Write out the material below exactly, beginning at the line that contains "split; [apply clean_fixed|lia]." and ending with its last line, both ends included; write nothing else.
** Data follows **
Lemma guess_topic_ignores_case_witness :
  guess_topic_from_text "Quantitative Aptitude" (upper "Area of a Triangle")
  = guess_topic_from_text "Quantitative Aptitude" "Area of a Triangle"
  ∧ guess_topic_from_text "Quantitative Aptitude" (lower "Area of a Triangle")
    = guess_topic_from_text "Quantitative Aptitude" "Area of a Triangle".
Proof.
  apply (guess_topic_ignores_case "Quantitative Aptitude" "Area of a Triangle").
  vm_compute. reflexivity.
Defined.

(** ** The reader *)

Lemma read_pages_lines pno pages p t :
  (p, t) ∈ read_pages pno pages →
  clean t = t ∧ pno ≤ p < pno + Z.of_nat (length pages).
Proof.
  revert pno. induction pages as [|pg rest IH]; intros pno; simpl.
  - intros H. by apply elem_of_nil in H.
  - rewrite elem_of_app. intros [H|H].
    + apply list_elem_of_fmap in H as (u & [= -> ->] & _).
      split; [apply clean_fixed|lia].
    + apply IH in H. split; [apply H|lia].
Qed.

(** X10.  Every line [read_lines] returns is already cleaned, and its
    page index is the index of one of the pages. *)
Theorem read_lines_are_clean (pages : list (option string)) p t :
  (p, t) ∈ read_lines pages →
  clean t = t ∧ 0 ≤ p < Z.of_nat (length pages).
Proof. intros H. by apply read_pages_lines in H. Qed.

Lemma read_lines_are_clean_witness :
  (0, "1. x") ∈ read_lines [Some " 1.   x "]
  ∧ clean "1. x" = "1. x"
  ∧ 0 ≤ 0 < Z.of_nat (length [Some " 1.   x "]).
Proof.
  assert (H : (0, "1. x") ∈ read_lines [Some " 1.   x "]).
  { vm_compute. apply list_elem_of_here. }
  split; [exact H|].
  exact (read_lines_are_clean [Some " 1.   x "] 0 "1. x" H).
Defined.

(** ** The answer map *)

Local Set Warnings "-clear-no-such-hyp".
** End of Data **
- **Solution for this task**:
      split; [apply clean_fixed|lia].
    + apply IH in H. split; [apply H|lia].
Qed.

(** X10.  Every line [read_lines] returns is already cleaned, and its
    page index is the index of one of the pages. *)
Theorem read_lines_are_clean (pages : list (option string)) p t :
  (p, t) ∈ read_lines pages →
  clean t = t ∧ 0 ≤ p < Z.of_nat (length pages).
Proof. intros H. by apply read_pages_lines in H. Qed.

Lemma read_lines_are_clean_witness :
  (0, "1. x") ∈ read_lines [Some " 1.   x "]
  ∧ clean "1. x" = "1. x"
  ∧ 0 ≤ 0 < Z.of_nat (length [Some " 1.   x "]).
Proof.
  assert (H : (0, "1. x") ∈ read_lines [Some " 1.   x "]).
  { vm_compute. apply list_elem_of_here. }
  split; [exact H|].
  exact (read_lines_are_clean [Some " 1.   x "] 0 "1. x" H).
Defined.

(** ** The answer map *)

Local Set Warnings "-clear-no-such-hyp".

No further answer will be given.